[ntp:hackers] NTP cores in authistrustedip.
magnus at rubidium.dyndns.org
Sun Apr 24 21:17:13 UTC 2016
On 04/22/2016 04:22 AM, Harlan Stenn wrote:
> Martin Burnicki writes:
>> A side-effect of autokey is that it transfers the current TAI offset to
>> the clients, and I know some folks who explicitly use autokey for this
>> Harlan, I know this could also be achieved by using a leap second file,
>> and that there's a script somewhere which tries to download an upgrade
>> the leap second file automatically. ;-)
>> However, using autokey for this is much more elegant, IMO. Once you
>> have configured your server and clients properly you don't have to
>> care if there's a cron job which runs some script periodically, if the
>> download site is reachable via http or ftp, etc.

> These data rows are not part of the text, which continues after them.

(* ===== verification/ObjReuse.v ===== *)
(** * A map that takes over a descriptor (src/libbpf/src/libbpf.c,
      [bpf_map__reuse_fd])

    A map of an object is made a second name for a map the kernel has. *)

From S2P Require Export ElfObject.
From stdpp Require Import gmap.
Open Scope Z_scope.

Definition EBADF := 9.

Record bpf_map_info := MapInfo {
  i_type : Z; i_key_size : Z; i_value_size : Z; i_max_entries : Z; i_map_flags : Z;
  i_name : str; i_btf_key_type_id : Z; i_btf_value_type_id : Z }.

(** Errors are errno. *)
Class Descriptors (K : Type) := {
  get_info_by_fd : Z -> K -> result bpf_map_info * K;
  open_root : K -> result Z * K;
  dup3 : Z -> Z -> K -> result Z * K;
  close_fd : Z -> K -> result unit * K }.

Section reuse.
Context {K : Type} `{Descriptors K}.
(** Whether there is memory for the name. *)
Context (mem : bool).

Definition set_map_fd (m : bpf_map) (fd : Z) : bpf_map :=
  Map fd (m_name m) (m_offset m) (m_ifindex m) (m_inner_map_fd m) (m_def m) (m_btf_key_type_id m) (m_btf_value_type_id m).

(** The map that [info] describes, on [fd]. *)
Definition taken_over (m : bpf_map) (fd : Z) (info : bpf_map_info) : bpf_map :=
  Map fd (Some (i_name info)) (m_offset m) (m_ifindex m) (m_inner_map_fd m)
    (MapDef (i_type info) (i_key_size info) (i_value_size info) (i_max_entries info) (i_map_flags info))
    (i_btf_key_type_id info) (i_btf_value_type_id info).

(** From [err_close_new_fd] on: [errno] is read after closing. *)
Definition close_new_fd (new_fd errno : Z) (k : K) : Z * K :=
  let '(r, k) := close_fd new_fd k in (- (match r with Ok _ => errno | Err errno => errno end), k).

(** [bpf_obj_get_info_by_fd] returns -1 on an error. *)
Definition bpf_map__reuse_fd (m : bpf_map) (fd : Z) (k : K) : Z * bpf_map * K :=
  match get_info_by_fd fd k with
  | (Err _, k) => (-1, m, k)
  | (Ok info, k) =>
      if negb mem then (- ENOMEM, m, k) else
      match open_root k with
      | (Err errno, k) => (- errno, m, k)
      | (Ok root_fd, k) =>
          match dup3 fd root_fd k with
          | (Err errno, k) => let '(err, k) := close_new_fd (-1) errno k in (err, m, k)
          | (Ok new_fd, k) =>
              let '(r, k) := if 0 <=? m_fd m then close_fd (m_fd m) k else (Ok tt, k) in
              let m := set_map_fd m (-1) in
              match r with
              | Err errno => let '(err, k) := close_new_fd new_fd errno k in (err, m, k)
              | Ok _ => (0, taken_over m new_fd info, k)
              end
          end
      end
  end.
End reuse.

(** ** Descriptors *)

(** What a descriptor is for. *)
Inductive kobject := KMap (id : Z) | KRoot.

Class DescriptorsLaws (K : Type) `{Descriptors K} := {
  fds : K -> gmap Z kobject;
  info_of : Z -> bpf_map_info;
  fds_nonneg k fd : is_Some (fds k !! fd) -> 0 <= fd;
  info_law fd k : let '(r, k') := get_info_by_fd fd k in fds k' = fds k /\
    match r with Ok info => exists id, fds k !! fd = Some (KMap id) /\ info = info_of id | Err errno => 0 < errno end;
  open_root_law k : match open_root k with
    | (Ok fd, k') => fds k !! fd = None /\ fds k' = <[fd := KRoot]> (fds k)
    | (Err errno, k') => 0 < errno /\ fds k' = fds k end;
  dup3_law old new k : match dup3 old new k with
    | (Ok fd, k') => fd = new /\ exists o, fds k !! old = Some o /\ fds k' = <[new := o]> (fds k)
    | (Err errno, k') => 0 < errno /\ fds k' = fds k end;
  (** A descriptor is gone even when closing it reports an error. *)
  close_law fd k : let '(r, k') := close_fd fd k in fds k' = delete fd (fds k) /\
    match r with Ok _ => is_Some (fds k !! fd) | Err errno => 0 < errno /\ (fds k !! fd = None -> errno = EBADF) end }.

(** C37. On success the map is the kernel's map that the descriptor stands for, under
    a new descriptor of its own; the old one is closed, and nothing else
    changes.  On an error a map without a descriptor is left as it was, and one
    with a descriptor either keeps it or has none.  Nothing else is opened or
    closed then, except that when duplicating fails a descriptor for the root
    directory is left open and EBADF is reported. *)
Theorem reuse_fd_spec {K} `{DescriptorsLaws K} mem m fd (k : K) :
  (m_fd m < 0 \/ is_Some (fds k !! m_fd m)) ->
  let '(err, m', k') := bpf_map__reuse_fd mem m fd k in
  (err = 0 /\ exists id, fds k !! fd = Some (KMap id) /\ m' = taken_over m (m_fd m') (info_of id) /\
     fds k !! m_fd m' = None /\ fds k' = <[m_fd m' := KMap id]> (delete (m_fd m) (fds k))) \/
  (err < 0 /\ m' = m /\ fds k' = fds k) \/
  (err = - EBADF /\ m' = m /\ exists root, fds k !! root = None /\ fds k' = <[root := KRoot]> (fds k)) \/
  (err < 0 /\ 0 <= m_fd m /\ m' = set_map_fd m (-1) /\ fds k' = delete (m_fd m) (fds k)).
Proof.
  intros Hm. unfold bpf_map__reuse_fd. pose proof (info_law fd k) as H1. destruct (get_info_by_fd fd k) as [[info|errno] k1]; destruct H1 as [F1 H1].
  2: { right. left. by split; [lia|]. }
  destruct H1 as (id & Hid & ->). destruct mem; cbn [negb]; [|right; left; by split; [unfold ENOMEM; lia|]].
  pose proof (open_root_law k1) as H2. destruct (open_root k1) as [[root|errno] k2]; destruct H2 as [H2 F2].
  2: { right. left. split; [lia|]. split; [done|congruence]. }
  rewrite F1 in H2, F2. pose proof (dup3_law fd root k2) as H3. destruct (dup3 fd root k2) as [[new|errno] k3]; destruct H3 as [H3 F3].
  - subst new. destruct F3 as (o & Ho & F3). rewrite F2, insert_insert_eq in F3. rewrite F2, lookup_insert_ne, Hid in Ho by (intros ->; congruence).
    injection Ho as <-.
    assert (exists r k4, (if 0 <=? m_fd m then close_fd (m_fd m) k3 else (Ok tt, k3)) = (r, k4) /\ fds k4 = delete (m_fd m) (fds k3) /\
      match r with Ok _ => True | Err errno => 0 < errno /\ 0 <= m_fd m end) as (r & k4 & -> & F4 & H4).
    { destruct (Z.leb_spec 0 (m_fd m)) as [Hge|Hlt].
      - pose proof (close_law (m_fd m) k3) as H4. destruct (close_fd (m_fd m) k3) as [r k4]. destruct H4 as [F4 H4]. exists r, k4. split; [done|]. split; [done|].
        destruct r; [done|]. by destruct H4.
      - exists (Ok tt), k3. split; [done|]. split; [|done]. symmetry. apply delete_id. destruct (fds k3 !! m_fd m) eqn:E; [|done].
        pose proof (fds_nonneg k3 (m_fd m) ltac:(by eexists)). lia. }
    assert (m_fd m <> root) as Hne.
    { intros E. destruct Hm as [Hm|[? Hm]]; [|congruence]. pose proof (fds_nonneg k3 root) as Hp. rewrite F3, lookup_insert_eq in Hp. specialize (Hp ltac:(by eexists)). lia. }
    destruct r as [u|errno].
    + left. split; [done|]. exists id. cbn [taken_over m_fd]. split_and!; [done..|]. by rewrite F4, F3, delete_insert_ne.
    + destruct H4 as [He Hge]. unfold close_new_fd. pose proof (close_law root k4) as H5. destruct (close_fd root k4) as [r k5]. destruct H5 as [F5 H5].
      right. right. right. split; [destruct r; lia|]. split; [done|]. split; [done|].
      rewrite F5, F4, F3, delete_insert_ne by done. rewrite delete_insert_id; [done|]. by rewrite lookup_delete_ne.
  - unfold close_new_fd. pose proof (close_law (-1) k3) as H4. destruct (close_fd (-1) k3) as [r k4]. destruct H4 as [F4 H4].
    assert (fds k3 !! (-1) = None) as Hnone by (destruct (fds k3 !! (-1)) eqn:E; [pose proof (fds_nonneg k3 (-1) ltac:(by eexists)); lia|done]).
    right. right. left. destruct r as [[]|e]; [rewrite Hnone in H4; by destruct H4|]. destruct H4 as [_ ->]; [|done]. split; [done|]. split; [done|].
    exists root. split; [done|]. by rewrite F4, delete_id, F3.
Qed.

(** ** A kernel with a table of descriptors *)

Record ex_kernel := ExKernel { ek_table : gmap Z kobject; ek_dup : bool }.

(** Only numbers from 0 on are descriptors. *)
Definition ex_fds (k : ex_kernel) : gmap Z kobject := filter (fun p => 0 <= p.1) (ek_table k).
Definition ex_set (k : ex_kernel) (fd : Z) (o : kobject) : ex_kernel := ExKernel (<[fd := o]> (ek_table k)) (ek_dup k).
Definition ex_info (id : Z) : bpf_map_info := MapInfo 1 4 8 100 0 (lit "shared") 0 0.
Definition ex_free (k : ex_kernel) : Z := foldr (fun p => Z.max (p.1 + 1)) 3 (map_to_list (ex_fds k)).

#[export] Instance ex_descriptors : Descriptors ex_kernel := {
  get_info_by_fd fd k := (match ex_fds k !! fd with Some (KMap id) => Ok (ex_info id) | _ => Err EBADF end, k);
  open_root k := (Ok (ex_free k), ex_set k (ex_free k) KRoot);
  dup3 old new k :=
    match ex_fds k !! old with
    | Some o => if ek_dup k && (0 <=? new) then (Ok new, ex_set k new o) else (Err EBADF, k)
    | None => (Err EBADF, k)
    end;
  close_fd fd k :=
    match ex_fds k !! fd with Some _ => (Ok tt, ExKernel (delete fd (ek_table k)) (ek_dup k)) | None => (Err EBADF, k) end }.

Lemma ex_fds_nonneg k fd : is_Some (ex_fds k !! fd) -> 0 <= fd.
Proof. by intros [o (_ & ?)%map_lookup_filter_Some]. Qed.

Lemma ex_fds_set k fd o : 0 <= fd -> ex_fds (ex_set k fd o) = <[fd := o]> (ex_fds k).
Proof. intros Hfd. unfold ex_fds. cbn [ex_set ek_table]. by rewrite map_filter_insert_True. Qed.

Lemma ex_free_new k : 0 <= ex_free k /\ ex_fds k !! ex_free k = None.
Proof.
  assert (forall l : list (Z * kobject), 3 <= foldr (fun p => Z.max (p.1 + 1)) 3 l /\ forall p, p ∈ l -> p.1 < foldr (fun p => Z.max (p.1 + 1)) 3 l) as Hmax.
  { induction l as [|q l [IH1 IH2]]; cbn [foldr]; [split; [lia|intros p Hp; by apply not_elem_of_nil in Hp]|]. split; [lia|].
    intros p [->|Hp]%elem_of_cons; [lia|]. specialize (IH2 _ Hp). lia. }
  destruct (Hmax (map_to_list (ex_fds k))) as [H1 H2]. unfold ex_free. split; [lia|]. destruct (ex_fds k !! _) as [o|] eqn:E; [|done].
  apply elem_of_map_to_list in E. specialize (H2 _ E). cbn in H2. lia.
Qed.

#[export] Instance ex_descriptors_laws : DescriptorsLaws ex_kernel.
Proof.
  refine {| fds := ex_fds; info_of := ex_info |}; cbn.
  - apply ex_fds_nonneg.
  - intros fd k. split; [done|]. destruct (ex_fds k !! fd) as [[id|]|]; [by exists id|done..].
  - intros k. destruct (ex_free_new k) as [Hp Hn]. split; [done|]. by apply ex_fds_set.
  - intros old new k. destruct (ex_fds k !! old) as [o|]; [|done]. destruct (ek_dup k); [|done]. cbn [andb].
    destruct (Z.leb_spec 0 new); [|done]. split; [done|]. exists o. split; [done|]. by apply ex_fds_set.
  - intros fd k. destruct (ex_fds k !! fd) eqn:E; [|by split; [rewrite delete_id|]]. split; [|by eexists].
    unfold ex_fds. cbn [ek_table]. apply map_filter_delete.
Defined.

Definition ex_old_map : bpf_map := Map 4 (Some (lit "mine")) 0 0 (-1) (MapDef 2 4 4 1 0) 0 0.
Definition ex_start (dup : bool) : ex_kernel := ExKernel {[4 := KMap 7; 5 := KMap 9]} dup.

Lemma reuse_fd_spec_witness : let m := ex_old_map in let k := ex_start true in
  let '(err, m', k') := bpf_map__reuse_fd true m 5 k in
  (err = 0 /\ exists id, fds k !! 5 = Some (KMap id) /\ m' = taken_over m (m_fd m') (info_of id) /\
     fds k !! m_fd m' = None /\ fds k' = <[m_fd m' := KMap id]> (delete (m_fd m) (fds k))) \/
  (err < 0 /\ m' = m /\ fds k' = fds k) \/
  (err = - EBADF /\ m' = m /\ exists root, fds k !! root = None /\ fds k' = <[root := KRoot]> (fds k)) \/
  (err < 0 /\ 0 <= m_fd m /\ m' = set_map_fd m (-1) /\ fds k' = delete (m_fd m) (fds k)).
Proof. apply (reuse_fd_spec true ex_old_map 5 (ex_start true)). right. eexists. vm_compute. reflexivity. Defined.

Definition ex_reuse (dup : bool) := let '(err, m, k) := bpf_map__reuse_fd true ex_old_map 5 (ex_start dup) in (err, m_fd m, m_name m, map_to_list (ex_fds k)).

Example ex_reused : ex_reuse true = (0, 6, Some (lit "shared"), [(5, KMap 9); (6, KMap 9)]).
Proof. vm_compute. reflexivity. Qed.
(** A descriptor for the root directory is left. *)
Example ex_reuse_leaks : ex_reuse false = (- EBADF, 4, Some (lit "mine"), [(5, KMap 9); (6, KRoot); (4, KMap 7)]).
Proof. vm_compute. reflexivity. Qed.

> With the known weaknesses of autokey, I don't see how *any* use of
> autokey can be considered "elegant".
The TAI-offset being carried of autokey is really a mistake in purpose,
as it needed an extension field and autokey introduced an extension
mechanism, autokey and leapsecond offset. Getting the leap-second info
authenticated is very nice, but is really a separate issue, so when
autokey as authentication mechanism becomes broken, the leapsecond gets
thrown out with the bathwater. This shows that the way it was introduced
and presented was not as elegant as you would like, the ambition to do
both failed when one of them was broken.
Having to rely on autokey only for the leapsecond info is not elegant,
but that is "the state of the art".
> But this is exactly the sort of thing that could go into a new extension
> field, and I'd love to see what other information we could usefully put
> there, too.
The way that the extension field could be added, without the autokey
necessarily added, then allows for the independent leapsecond transfer
as I recall it. However, it may be a good idea to look at it again.
> Right now the list of interesting items I can think of is:
> - TAI offset
> - a bit signifying "I'm in interleave mode"
> We don't have enough room to encode the TAI offset into a 4-byte EF, so
> if we use an 8-byte EF that gives us the low-order data byte for the TAI
> offset, and the high-order bit for interleave mode, and that gives us
> another 23 bits to use for other things.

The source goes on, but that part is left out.